_DATA TO EXAMINE_:
(** * Flexisip: push-notification service, conference address generator,
      authentication event log

    A shallow embedding of
    - [src/pushnotification/service.cc]   (module [Push]),
    - [src/conference/conference-address-generator.cc] (module [Conference]),
    - the event-log writer's [AuthLog::setOrigin] (module [EventLog]),
    together with the properties the specification states about them.

    Conventions.
    - A [std::shared_ptr<T>] that may be null is an [option T]; [None] is
      [nullptr].
    - [std::map<std::string, V>] is [StdMap.t V]: an association list kept in
      the key order the C++ container iterates in.
    - A C++ member function that mutates [*this] and may throw is a function
      [Service -> Service * (exception + A)]: the mutations made before a
      [throw] stay in the returned state.
    - Undefined behaviour (dereferencing a null pointer, reading a C string
      that has no terminator) is the result [None] of an [option]. *)

From Stdlib Require Import String Ascii List Bool Arith ZArith Lia.
From Stdlib Require Import DecimalString.
From Stdlib Require Import OrderedTypeEx.
From Stdlib Require HexadecimalString.
Import ListNotations.
Local Open Scope list_scope.
Local Open Scope string_scope.

(** ** std::string *)

Module Str.

(** [s.substr(pos, count)] for [pos <= s.size()]. *)
Definition substr (pos count : nat) (s : string) : string :=
string_of_list_ascii (firstn count (skipn pos (list_ascii_of_string s))).

(** [s.substr(pos)]. *)
Definition substr_from (pos : nat) (s : string) : string :=
string_of_list_ascii (skipn pos (list_ascii_of_string s)).

(** Position of the first occurrence of a character in a list of characters. *)
Fixpoint find_in (c : ascii) (l : list ascii) : option nat :=
match l with
| [] => None
| x :: l' => if Ascii.eqb x c then Some 0 else option_map S (find_in c l')
end.

(** [s.find(c)] for a one-character needle; [None] is [std::string::npos]. *)
Definition find (c : ascii) (s : string) : option nat :=
find_in c (list_ascii_of_string s).

(** [s.compare(pos, len, t) == 0]. *)
Definition compare_at_eq (pos len : nat) (t s : string) : bool :=
String.eqb (substr pos len s) t.

End Str.

(** ** std::map<std::string, V> *)

Module StdMap.

Section Map.

Context {V : Type}.

Definition t : Type := list (string * V).

Definition empty : t := [].

(** [m.find(k)]: [None] is [m.end()], [Some v] an iterator whose [second]
    is [v]. *)
Fixpoint find (k : string) (m : t) : option V :=
match m with
| [] => None
| (k', v) :: m' => if String.eqb k k' then Some v else find k m'
end.

(** [m[k] = v]: the entry of [k] is replaced, or a new one is inserted at the
    place [std::less<std::string>] gives it. *)
Fixpoint assign (k : string) (v : V) (m : t) : t :=
match m with
| [] => [(k, v)]
| (k', v') :: m' =>
    match String.compare k k' with
    | Lt => (k, v) :: (k', v') :: m'
    | Eq => (k, v) :: m'
    | Gt => (k', v') :: assign k v m'
    end
end.

Definition contains (k : string) (m : t) : bool :=
match find k m with Some _ => true | None => false end.

Definition keys (m : t) : list string := map fst m.

(** Keys strictly increasing: the order of iteration of the container. *)
Fixpoint sorted (m : t) : Prop :=
match m with
| [] => True
| (k, _) :: m' =>
    match m' with
    | [] => True
    | (k', _) :: _ => String.compare k k' = Lt
    end /\ sorted m'
end.

End Map.

Arguments t V : clear implicits.

End StdMap.

(** ** Exceptions and the state-and-exception monad *)

Inductive exception : Type :=
| runtime_error (what : string)
| invalid_argument (what : string).

Definition what (e : exception) : string :=
match e with
| runtime_error w => w
| invalid_argument w => w
end.

Module StateExc.

Section Monad.

Context {S : Type}.

(** A computation over a state [S]: the final state is returned also when the
    computation throws. *)
Definition M (A : Type) : Type := S -> S * (exception + A).

Definition ret {A} (a : A) : M A := fun s => (s, inr a).

Definition throw {A} (e : exception) : M A := fun s => (s, inl e).

Definition bind {A B} (c : M A) (k : A -> M B) : M B :=
fun s =>
  match c s with
  | (s', inl e) => (s', inl e)
  | (s', inr a) => k a s'
  end.

Definition get : M S := fun s => (s, inr s).

Definition modify (f : S -> S) : M unit := fun s => (f s, inr tt).

(** [for (const auto& x : l) body(x);] *)
Fixpoint for_each {A} (l : list A) (body : A -> M unit) : M unit :=
match l with
| [] => ret tt
| x :: l' => bind (body x) (fun _ => for_each l' body)
end.

End Monad.

Arguments M S A : clear implicits.

End StateExc.

Declare Scope stexc_scope.
Delimit Scope stexc_scope with stexc.
Notation "x <- c ;; k" := (StateExc.bind c (fun x => k))
  (at level 61, c at next level, right associativity) : stexc_scope.
Notation "c ;; k" := (StateExc.bind c (fun _ => k))
  (at level 61, right associativity) : stexc_scope.

(** ** The push-notification service ([pushnotification/service.cc]) *)

Module Push.

Import StateExc.
Local Open Scope stexc_scope.

(** *** The collaborators of the service *)

(** Modelled from the spec: the enumeration [PushType], whose header is not
    among the files verified here ("tag identifying the class of the
    notification: Message, Call, Background"). *)
Inductive PushType : Type := Message | Call | Background.

(** The push parameters of one destination; the service reads [getParam]. *)
Record RFC8599PushParams : Type := mkPushParams {
  getProvider : string;
  getParam : string;
  getPrid : string
}.

(** A [PushInfo] object, seen through the two accessors the service calls. *)
Record PushInfo : Type := mkPushInfo {
  getDestination : PushType -> RFC8599PushParams;
  getPNProvider : string
}.

(** Modelled from the spec: the states of a [Request] ("Created, Queued,
    InProgress, then Successful or Failed"); the class is not among the files
    verified here. *)
Inductive RequestState : Type := Created | Queued | InProgress | Successful | Failed.

(** A [Request] object; the service reads [getAppIdentifier]. *)
Record Request : Type := mkRequest {
  getAppIdentifier : string;
  getPushType : PushType;
  getPInfo : PushInfo;
  getState : RequestState
}.

(** The enumeration [Method]; [OtherMethod] is any enumerator but the two
    named in [setupGenericClient], with its integer value. *)
Inductive Method : Type :=
| HttpGet
| HttpPost
| OtherMethod (value : Z).

Inductive Protocol : Type := Http | Http2.

(** The concrete client classes the service instantiates, each with the
    arguments its constructor receives (the event-loop root and the [this]
    back-pointer apart). [ForeignClient] is a client built by the caller and
    handed to [setFallbackClient]. *)
Inductive ClientImpl : Type :=
| AppleClient (cafile certpath certName : string)
| FirebaseClient (apiKey : string)
| FirebaseV1Client (scriptPath serviceAccountFilePath : string)
    (defaultRefreshInterval tokenExpirationAnticipationTime : Z)
| GenericHttpClient (url : string) (method : Method) (name : string) (maxQueueSize : nat)
| GenericHttp2Client (url : string) (method : Method)
| ForeignClient (tag : string).

(** Modelled from the spec: the state of a client object, whose classes are
    not among the files verified here ("queue of pending requests", "no
    request is InProgress"), next to what the service itself gives it: its
    class with the constructor arguments, and the [mService] back-pointer. *)
Record Client : Type := mkClient {
  impl : ClientImpl;
  mService : bool;
  queue : list Request;
  inProgress : list Request
}.

Definition newClient (i : ClientImpl) : Client :=
{| impl := i; mService := true; queue := []; inProgress := [] |}.

(** The registry [mClients]: the mapped pointer may be null. *)
Definition Registry : Type := StdMap.t (option Client).

(** The virtual member functions of [Client]. Their implementations belong to
    the client classes, which are not among the files verified here: the
    service is verified for any implementation. The [option Registry] is the
    third argument of [makeRequest], which the service passes for the generic
    client only. *)
Class ClientInterface : Type := {
  Client_makeRequest :
    Client -> PushType -> PushInfo -> option Registry -> exception + Request;
  Client_sendPush : Client -> Request -> Client * (exception + unit);
  Client_isIdle : Client -> bool
}.

(** *** The service *)

Record Service : Type := mkService {
  mClients : Registry;
  mMaxQueueSize : nat
}.

Definition set_mClients (f : Registry -> Registry) (s : Service) : Service :=
{| mClients := f (mClients s); mMaxQueueSize := mMaxQueueSize s |}.

Definition sGenericClientName : string := "generic".
Definition sFallbackClientKey : string := "fallback".

(** [it != mClients.cend() ? it->second.get() : nullptr] *)
Definition get_or_null (it : option (option Client)) : option Client :=
match it with
| Some p => p
| None => None
end.

(** [std::all_of] over a range whose predicate may hit undefined behaviour:
    the elements are visited in order and the first [false] ends the visit. *)
Fixpoint all_of {A} (p : A -> option bool) (l : list A) : option bool :=
match l with
| [] => Some true
| x :: l' =>
    match p x with
    | None => None
    | Some false => Some false
    | Some true => all_of p l'
    end
end.

Inductive LogLine : Type :=
| LOGE (msg : string)
| SLOGE (msg : string)
| SLOGW (msg : string)
| SLOGD (msg : string).

(** What [opendir] and the successive [readdir] calls give for a directory:
    the names of the entries read, and the [errno] text when the last
    [readdir] failed rather than reached the end. *)
Record DirStream : Type := mkDirStream {
  entries : list string;
  read_error : option string
}.

(** The configuration structure [pushConfig], by the four keys read. *)
Record GenericStruct : Type := mkConfig {
  firebase_projects_api_keys : list string;
  firebase_service_accounts : list string;
  firebase_default_refresh_interval : Z;
  firebase_token_expiration_anticipation_time : Z
}.

Definition string_of_Z (n : Z) : string := NilZero.string_of_int (Z.to_int n).

(** [keyval.substr(0, sep)] and [keyval.substr(sep + 1)] for
    [sep = keyval.find(":")]. When there is no colon [sep] is [npos]: the first
    is the whole string, and [npos + 1] wraps to [0], so is the second. *)
Definition split_keyval (keyval : string) : string * string :=
match Str.find ":"%char keyval with
| Some sep => (Str.substr 0 sep keyval, Str.substr_from (sep + 1) keyval)
| None => (keyval, keyval)
end.

Definition suffix : string := ".pem".

(** The test of [setupiOSClient] that makes the loop [continue]. *)
Definition skipped (cert : string) : bool :=
String.eqb cert "." || String.eqb cert ".."
|| Nat.leb (String.length cert) (String.length suffix)
|| negb (Str.compare_at_eq (String.length cert - String.length suffix)
           (String.length suffix) suffix cert).

(** The one-character string made of a double quote. *)
Definition dquote : string := String (ascii_of_nat 34) EmptyString.

Definition duplicate_message (appId : string) : string :=
"unable to add firebase v1 client, firebase application with id " ++ dquote ++ appId ++
dquote ++ " already exists. Only use firebase-projects-api-keys OR firebase-service-accounts " ++
"for the same appId.".

Section ServiceOperations.

Context {CI : ClientInterface}.

(** Text that [os << pn] writes for a request pointer. *)
Variable print_Request : Request -> string.

(** The macro [FIREBASE_GET_ACCESS_TOKEN_SCRIPT_PATH], set by the build. *)
Variable FIREBASE_GET_ACCESS_TOKEN_SCRIPT_PATH : string.

(** The file system seen by [setupiOSClient]: [opendir] fails ([None], with
    the [errno] text lost) or opens a stream. *)
Variable opendir : string -> option DirStream.
Variable strerror_errno : string.

(** [TlsConnection::CreationError] thrown by the constructor of [AppleClient]
    for a CA file and a certificate path: [Some what] when it is thrown. *)
Variable tlsCreationError : string -> string -> option string.

(** [Service::makeRequest] *)
Definition makeRequest (s : Service) (pType : PushType) (pInfo : PushInfo)
  : exception + Request :=
match get_or_null (StdMap.find sGenericClientName (mClients s)) with
| Some genericClient => Client_makeRequest genericClient pType pInfo (Some (mClients s))
| None =>
    match get_or_null (StdMap.find (getParam (getDestination pInfo pType)) (mClients s)) with
    | Some client => Client_makeRequest client pType pInfo None
    | None =>
        match get_or_null (StdMap.find sFallbackClientKey (mClients s)) with
        | Some client => Client_makeRequest client pType pInfo None
        | None => inl (runtime_error ("unsupported PN provider [" ++ getPNProvider pInfo ++ "]"))
        end
    end
end.

(** [client->sendPush(pn)] on the client object that the registry holds under
    [key]. *)
Definition call_sendPush (key : string) (client : Client) (pn : Request) : M Service unit :=
fun s =>
  let (client', r) := Client_sendPush client pn in
  (set_mClients (StdMap.assign key (Some client')) s, r).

_WHAT YOU WILL DO_: Give only the number of lines in the data that include the string "length".

_OUTPUT OF THE EXERCISE_: 3